─── Provided data
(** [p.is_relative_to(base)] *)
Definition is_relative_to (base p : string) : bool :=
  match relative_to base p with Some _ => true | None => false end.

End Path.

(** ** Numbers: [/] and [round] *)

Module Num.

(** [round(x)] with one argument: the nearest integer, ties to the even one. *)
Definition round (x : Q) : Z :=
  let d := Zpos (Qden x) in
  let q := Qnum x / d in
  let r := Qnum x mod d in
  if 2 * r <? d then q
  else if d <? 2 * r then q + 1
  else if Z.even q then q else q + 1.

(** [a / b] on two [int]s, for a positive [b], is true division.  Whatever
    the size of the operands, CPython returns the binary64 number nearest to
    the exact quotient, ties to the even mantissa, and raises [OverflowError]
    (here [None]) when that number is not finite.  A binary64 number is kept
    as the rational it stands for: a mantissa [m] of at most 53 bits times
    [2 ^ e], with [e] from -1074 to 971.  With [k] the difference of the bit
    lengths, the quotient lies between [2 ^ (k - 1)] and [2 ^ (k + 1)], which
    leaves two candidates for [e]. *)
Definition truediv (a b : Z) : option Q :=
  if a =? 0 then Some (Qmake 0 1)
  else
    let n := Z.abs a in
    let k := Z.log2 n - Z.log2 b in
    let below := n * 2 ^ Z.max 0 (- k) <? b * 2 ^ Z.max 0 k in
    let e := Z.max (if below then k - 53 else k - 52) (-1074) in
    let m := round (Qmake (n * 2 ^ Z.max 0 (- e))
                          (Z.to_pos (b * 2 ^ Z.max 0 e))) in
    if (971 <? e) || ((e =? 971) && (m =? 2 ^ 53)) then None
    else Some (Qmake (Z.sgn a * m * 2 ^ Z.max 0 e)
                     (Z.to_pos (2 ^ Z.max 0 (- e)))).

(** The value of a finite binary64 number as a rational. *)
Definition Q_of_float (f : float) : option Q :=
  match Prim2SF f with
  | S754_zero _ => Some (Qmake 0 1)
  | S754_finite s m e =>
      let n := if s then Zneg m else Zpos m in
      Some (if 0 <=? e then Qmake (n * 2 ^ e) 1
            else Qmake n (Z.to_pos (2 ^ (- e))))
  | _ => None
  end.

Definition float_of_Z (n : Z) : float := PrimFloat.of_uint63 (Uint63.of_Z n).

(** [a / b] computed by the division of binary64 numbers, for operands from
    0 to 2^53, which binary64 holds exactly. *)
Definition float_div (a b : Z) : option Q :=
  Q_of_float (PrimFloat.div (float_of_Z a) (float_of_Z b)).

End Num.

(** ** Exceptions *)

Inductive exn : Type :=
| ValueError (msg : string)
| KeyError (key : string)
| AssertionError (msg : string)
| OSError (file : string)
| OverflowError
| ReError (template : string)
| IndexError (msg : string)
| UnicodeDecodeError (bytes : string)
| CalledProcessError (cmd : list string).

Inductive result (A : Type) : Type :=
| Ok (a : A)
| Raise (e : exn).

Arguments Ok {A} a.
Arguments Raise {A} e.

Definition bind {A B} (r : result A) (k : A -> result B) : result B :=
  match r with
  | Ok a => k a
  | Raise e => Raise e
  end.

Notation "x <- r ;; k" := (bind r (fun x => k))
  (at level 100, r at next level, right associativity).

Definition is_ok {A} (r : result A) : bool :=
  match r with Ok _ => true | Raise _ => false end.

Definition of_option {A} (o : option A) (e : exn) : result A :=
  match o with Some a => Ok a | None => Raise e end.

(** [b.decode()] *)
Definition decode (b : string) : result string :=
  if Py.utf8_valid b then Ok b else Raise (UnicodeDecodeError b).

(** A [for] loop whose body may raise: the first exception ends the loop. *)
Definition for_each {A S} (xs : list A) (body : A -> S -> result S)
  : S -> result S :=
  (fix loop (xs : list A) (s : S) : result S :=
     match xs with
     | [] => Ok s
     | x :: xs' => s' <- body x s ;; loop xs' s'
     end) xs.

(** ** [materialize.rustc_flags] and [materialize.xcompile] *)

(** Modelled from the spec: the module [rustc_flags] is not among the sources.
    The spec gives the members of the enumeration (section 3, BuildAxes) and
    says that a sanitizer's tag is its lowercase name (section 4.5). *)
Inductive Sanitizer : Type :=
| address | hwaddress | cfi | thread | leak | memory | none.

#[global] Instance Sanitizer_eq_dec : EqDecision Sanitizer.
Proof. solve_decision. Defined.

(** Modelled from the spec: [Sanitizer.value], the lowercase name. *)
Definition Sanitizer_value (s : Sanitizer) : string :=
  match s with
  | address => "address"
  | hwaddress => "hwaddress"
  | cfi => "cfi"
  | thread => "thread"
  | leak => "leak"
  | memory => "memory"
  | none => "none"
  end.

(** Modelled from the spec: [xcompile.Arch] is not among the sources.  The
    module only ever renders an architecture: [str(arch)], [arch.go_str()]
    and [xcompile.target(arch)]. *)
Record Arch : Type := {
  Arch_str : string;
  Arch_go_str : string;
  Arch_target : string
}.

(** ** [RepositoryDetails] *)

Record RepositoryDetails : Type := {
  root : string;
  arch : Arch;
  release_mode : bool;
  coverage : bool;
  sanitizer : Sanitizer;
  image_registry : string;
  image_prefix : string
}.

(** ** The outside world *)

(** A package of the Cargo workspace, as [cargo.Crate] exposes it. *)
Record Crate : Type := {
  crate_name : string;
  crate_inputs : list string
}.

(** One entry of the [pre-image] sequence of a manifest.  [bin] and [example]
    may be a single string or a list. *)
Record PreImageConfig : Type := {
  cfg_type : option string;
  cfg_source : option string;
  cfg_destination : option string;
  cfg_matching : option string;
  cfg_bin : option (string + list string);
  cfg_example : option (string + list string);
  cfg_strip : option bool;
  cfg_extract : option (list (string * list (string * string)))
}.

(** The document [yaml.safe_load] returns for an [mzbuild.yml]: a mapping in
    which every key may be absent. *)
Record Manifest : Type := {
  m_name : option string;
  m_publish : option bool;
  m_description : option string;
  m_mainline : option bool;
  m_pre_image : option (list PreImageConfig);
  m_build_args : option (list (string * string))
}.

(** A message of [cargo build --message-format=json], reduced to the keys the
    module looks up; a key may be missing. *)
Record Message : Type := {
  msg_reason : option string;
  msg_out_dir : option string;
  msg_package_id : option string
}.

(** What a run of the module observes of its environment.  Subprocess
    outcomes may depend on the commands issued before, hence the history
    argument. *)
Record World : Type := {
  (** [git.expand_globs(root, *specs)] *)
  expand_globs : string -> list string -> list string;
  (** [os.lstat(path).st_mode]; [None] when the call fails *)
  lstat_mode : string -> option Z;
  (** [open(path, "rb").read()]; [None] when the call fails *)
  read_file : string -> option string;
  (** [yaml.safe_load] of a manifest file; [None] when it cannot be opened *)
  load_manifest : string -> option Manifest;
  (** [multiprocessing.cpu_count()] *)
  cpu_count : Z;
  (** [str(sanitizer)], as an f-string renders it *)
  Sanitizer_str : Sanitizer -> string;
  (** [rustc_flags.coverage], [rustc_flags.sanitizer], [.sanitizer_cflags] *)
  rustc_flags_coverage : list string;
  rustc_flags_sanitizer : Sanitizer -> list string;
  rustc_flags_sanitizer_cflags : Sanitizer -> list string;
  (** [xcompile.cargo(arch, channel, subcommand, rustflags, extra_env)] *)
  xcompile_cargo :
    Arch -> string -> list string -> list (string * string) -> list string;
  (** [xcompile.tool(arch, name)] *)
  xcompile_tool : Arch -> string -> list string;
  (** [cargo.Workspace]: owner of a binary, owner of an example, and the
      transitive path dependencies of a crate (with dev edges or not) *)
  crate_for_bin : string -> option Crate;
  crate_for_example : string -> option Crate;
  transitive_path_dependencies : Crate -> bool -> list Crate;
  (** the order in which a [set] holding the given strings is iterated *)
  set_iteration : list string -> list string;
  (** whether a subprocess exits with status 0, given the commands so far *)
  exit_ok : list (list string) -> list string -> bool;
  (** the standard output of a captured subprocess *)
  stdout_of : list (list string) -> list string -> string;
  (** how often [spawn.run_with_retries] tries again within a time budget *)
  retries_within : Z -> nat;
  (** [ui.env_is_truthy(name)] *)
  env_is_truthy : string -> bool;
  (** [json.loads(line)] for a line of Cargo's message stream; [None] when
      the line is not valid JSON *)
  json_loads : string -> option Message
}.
──────
#### [What you will do]
From the line holding "module only ever" to the line holding "image_registry : string;", inclusive, restate each line above exactly as written.

#### [Solution to this task]
    module only ever renders an architecture: [str(arch)], [arch.go_str()]
    and [xcompile.target(arch)]. *)
Record Arch : Type := {
  Arch_str : string;
  Arch_go_str : string;
  Arch_target : string
}.

(** ** [RepositoryDetails] *)

Record RepositoryDetails : Type := {
  root : string;
  arch : Arch;
  release_mode : bool;
  coverage : bool;
  sanitizer : Sanitizer;
  image_registry : string;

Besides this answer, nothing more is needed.